Friday, July 28, 2006

Diptyque Do Son

Rummaging through my disorganized samples last night, I noticed that a crop of white floral samples had been growing without my really noticing. I decided to pull them out and give them a shot, as they might lend a little loveliness to the dog days of summer. (And wow, do I have a lot of incense and woods based samples for the fall!) To make a short story unnecessarily long--or at least less short--I was going through the basket in my dressing area where I put samples I want to try for the week, clearing the way for these lovely white beauties, when I found underneath some other vials and papers my sample of Do Son. I had pulled it out to try over a month ago, and it somehow worked its way down to the bottom of the basket.

I have so many samples that I can't remember, with some of them, what the basic gist of the scent is or even why I chose it. Fortune must have been smiling on me just a tiny bit today (new country music hit: "Mercury Retrograde in My Rearview Mirror"), because I thought to look up Do Son and found, lo and behold, that it's a white floral! I got this vial in my very first sample pack order from Aedes, back in April or May.

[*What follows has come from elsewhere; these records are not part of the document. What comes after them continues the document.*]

Lemma relabel_found top1 top2 pre d post :
  ~ In (lit "folders") (map fst top1) ->
  Forall (other_folder target) pre ->
  has_path target d ->
  relabel target label
    (JDict (top1 ++ (lit "folders", JList (pre ++ JDict d :: post)) :: top2)) =
  Ok (JDict (top1 ++ (lit "folders",
                      JList (pre ++ JDict (dict_set d (lit "name") (JStr label)) :: post))
                  :: top2)).
Proof.
  intros Htop Hpre Hd. unfold relabel. simpl.
  rewrite dict_get_app_hit by exact Htop. simpl.
  rewrite label_first_found by assumption. simpl.
  rewrite dict_set_app_hit by exact Htop. reflexivity.
Qed.

Lemma relabel_not_found top1 top2 folders :
  ~ In (lit "folders") (map fst top1) ->
  Forall (other_folder target) folders ->
  relabel target label (JDict (top1 ++ (lit "folders", JList folders) :: top2)) =
  Ok (JDict (top1 ++ (lit "folders",
                      JList (folders ++
                               [JDict [(lit "path", JStr target);
                                       (lit "name", JStr label)]]))
                  :: top2)).
Proof.
  intros Htop Hfs. unfold relabel. simpl.
  rewrite dict_get_app_hit by exact Htop. simpl.
  rewrite label_first_not_found by assumption. simpl.
  rewrite dict_set_app_hit by exact Htop. reflexivity.
Qed.

Lemma has_path_after_name d :
  has_path target d -> has_path target (dict_set d (lit "name") (JStr label)).
Proof.
  unfold has_path. intros H. rewrite dict_get_set_other; [exact H | discriminate].
Qed.

(** The loop finds a folder only among the elements of a list. *)
Lemma found_in_list folders items pre d post :
  py_iter folders = Ok items ->
  items = pre ++ JDict d :: post ->
  folders = JList items.
Proof.
  intros Hit Heq.
  assert (Hin : In (JDict d) items) by (subst items; apply in_elt).
  destruct folders; simpl in Hit; try discriminate; inversion Hit; subst.
  - rewrite <- H0 in Hin. apply in_map_iff in Hin as (c & Hc & _). discriminate.
  - reflexivity.
  - rewrite <- H0 in Hin. apply in_map_iff in Hin as (kv & Hkv & _). discriminate.
Qed.

(** Applied to its own result, the change is the identity. *)
Lemma relabel_idempotent cfg cfg' :
  relabel target label cfg = Ok cfg' ->
  relabel target label cfg' = Ok cfg'.
Proof.
  unfold relabel. intros H.
  destruct cfg as [| | | | | |top]; simpl in H; try discriminate.
  destruct (dict_get top (lit "folders")) as [fo|] eqn:Hfo; simpl in H;
    [|discriminate].
  destruct (py_iter fo) as [items|e] eqn:Hit; simpl in H; [|discriminate].
  destruct (label_first target label items) as [r|e] eqn:Hl; simpl in H;
    [|discriminate].
  pose proof (label_first_inv target label items r Hl) as Hinv.
  destruct r as [items'|].
  - destruct Hinv as (pre & d & post & Hitems & Hpre & Hd & Hitems').
    pose proof (found_in_list fo items pre d post Hit Hitems) as ->.
    simpl in H. inversion H; subst cfg'. clear H.
    simpl. rewrite dict_get_set_same. simpl.
    rewrite Hitems'.
    rewrite label_first_found
      by (try assumption; apply has_path_after_name; assumption).
    simpl. rewrite dict_set_set, dict_set_set. reflexivity.
  - destruct fo; simpl in H; try discriminate.
    simpl in Hit. inversion Hit; subst items0. inversion H; subst cfg'. clear H.
    simpl. rewrite dict_get_set_same. simpl.
    rewrite (label_first_found target label items
               [(lit "path", JStr target); (lit "name", JStr label)] [])
      by (assumption || reflexivity).
    simpl. rewrite dict_set_set. reflexivity.
Qed.
End Relabel.

(* ================================================================== *)
(** * The workspace file *)
(* ================================================================== *)

Lemma files_add_log r w p : files (add_log r w) p = files w p.
Proof. reflexivity. Qed.

Lemma files_set_file_same path data w : files (set_file path data w) path = Some data.
Proof. simpl. rewrite str_eqb_refl. reflexivity. Qed.

Section Label.
Variable J : json_codec.

Lemma update_folder_label_file v E w :
  no_fault E workspace_file_path ->
  files (snd (update_folder_label J v E w)) workspace_file_path =
    relabelled_file J v (files w workspace_file_path).
Proof.
  intros (Hor & Hr & Hkw & Hw).
  unfold update_folder_label, update_folder_label_try, try_except, bind, read_text, pure, open_w,
    file_write, json_load, logger_exception, relabelled_file.
  fold workspace_file_path. fold target_path. fold (label_of v).
  rewrite Hor, Hr, Hkw, Hw.
  destruct (files w workspace_file_path) as [text|] eqn:Hf; simpl.
  - destruct (json_loads J text) as [cfg|]; simpl.
    + destruct (relabel target_path (label_of v) cfg) as [cfg'|e]; simpl.
      * reflexivity.
      * destruct (is_Exception e); simpl; exact Hf.
    + exact Hf.
  - exact Hf.
Qed.
End Label.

The notes in Do Son are tuberose, orange tree leaves, rose, benzoin, iris, and white musk. Oh, what a beauty this fragrance is. I love the scent of tuberose. It reminds me of my grandmother. In fact, it reminds me of her so much that in certain concentrations or mixtures, I almost can't wear it. It makes me a bit sad, and also makes me feel like I've tried on someone else's personality, as in the case of Frederic Malle's Carnal Flower, which was the first tuberose fragrance I sampled here. According to Now Smell This: "Carnal Flower has the highest concentration of tuberose of any perfume on the market." This beautiful scent is enhanced by jasmine and coconut, two other scents I associate with my grandmother, so it all makes sense.

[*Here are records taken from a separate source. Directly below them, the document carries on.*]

(** * Voyager explorer: derivatives, asset loading, scene and reader

    A shallow embedding of the TypeScript sources

    - [Derivative] (usage/quality enumerations, constructor, [dispose],
      [load], [addAsset], [toData], [findAsset], [findAssets],
      [assignTextures], [disposeMesh]),
    - [CVAssetLoader.ts] ([PrivateLoadingManager] and its four callbacks),
    - [CVScene] ([update], [fromDocument], [onModelComponent],
      [updateModelBoundingBox]),
    - [CVReader] ([fromData]),

    followed by the properties proved about them.

    Conventions.  A mutable object is a record threaded through the
    functions that mutate it.  A promise is the way it settles.  Calls
    into collaborators that only have an effect (loader requests,
    [dispose()] of GPU resources, [emit]) are recorded in a trace.
    JavaScript [null] and [undefined] in a texture slot are both the
    absent value [None]. *)

From stdpp Require Import base list strings pretty.
From Stdlib Require Import ZArith QArith Lia.

Close Scope Q_scope.

(** ** JavaScript values and TypeScript enumeration objects *)

Module JS.

(** The values an enumeration lookup [E[key]] can produce: [undefined],
    a member index, a member name (reverse mapping), or something
    inherited from [Object.prototype] (a function or an object). *)
Inductive value : Type :=
| Undefined
| Num (n : nat)
| Str (s : string)
| Inherited.

#[global] Instance value_eq_dec : EqDecision value.
Proof. solve_decision. Defined.

(** ToBoolean. *)
Definition truthy (v : value) : bool :=
  match v with
  | Undefined => false
  | Num n => negb (Nat.eqb n 0)
  | Str s => negb (String.eqb s EmptyString)
  | Inherited => true
  end.

(** [a || b]. *)
Definition or (a b : value) : value := if truthy a then a else b.

(** The property names every plain object inherits. *)
Definition Object_prototype_keys : list string :=
  [ "constructor"; "hasOwnProperty"; "isPrototypeOf";
    "propertyIsEnumerable"; "toLocaleString"; "toString"; "valueOf";
    "__proto__"; "__defineGetter__"; "__defineSetter__";
    "__lookupGetter__"; "__lookupSetter__" ].

(** A numeric TypeScript [enum E { m0, m1, ... }] is the list of its
    member names in declaration order.  The compiler emits the object
    [E[E["m0"] = 0] = "m0"; ...], which has two own properties per
    member: the name (holding the index) and the index written in
    decimal (holding the name). *)
Definition enum : Type := list string.

Fixpoint index_of (key : string) (E : enum) : option nat :=
  match E with
  | [] => None
  | m :: E' => if String.eqb m key then Some 0 else S <$> index_of key E'
  end.

Fixpoint name_of_key (key : string) (i : nat) (E : enum) : option string :=
  match E with
  | [] => None
  | m :: E' => if String.eqb (pretty i) key then Some m
               else name_of_key key (S i) E'
  end.

(** [E[key]] for a string key: own properties first, then the
    prototype chain. *)
Definition get (E : enum) (key : string) : value :=
  match index_of key E with
  | Some i => Num i
  | None =>
      match name_of_key key 0 E with
      | Some m => Str m
      | None =>
          if bool_decide (key ∈ Object_prototype_keys) then Inherited
          else Undefined
      end
  end.

(** The own properties of the enumeration object: the member names and
    the member indices written in decimal. *)
Definition own_key (E : enum) (key : string) : Prop :=
key ∈ E \/ exists i, i < length E /\ key = pretty i.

Carnal Flower is gorgeous, and in fact it's probably been Bob's favorite. (We play the Chocolat game, with me always trying to guess his favorite...) But I simply cannot wear it. He loves white florals in general, though, and so he also has complimented me extensively on Do Son. This makes me happy because it's a tuberose I feel I could call my own, or wear without feeling melancholy.

The headiness of the tuberose is made so much lighter by the orange tree flower and iris. The rose gives it the slightest bit of powder, but does not overwhelm, and the musk makes it a little sensual. As florals go, I don't think this would be too light for winter. As with Calypso Chevrefeuille, there's something to this scent that makes it feel as though it might warm me up on a winter's day, the sort where the sky is blue and high, sparse, icy clouds race through the sky, a day where it's so cold but you still feel like you have to get outdoors and do something. Although this is perfect in the heat--just floral enough, with just a hint of green--I wonder if it might actually be even more enhanced in chilly weather. I'll have to try it and see! I've used up most of the sample, but I think this might be bottle-worthy.

Ah, in this heat, cold weather feels so far away, no? Especially for those of you out west...Stay cool, friends!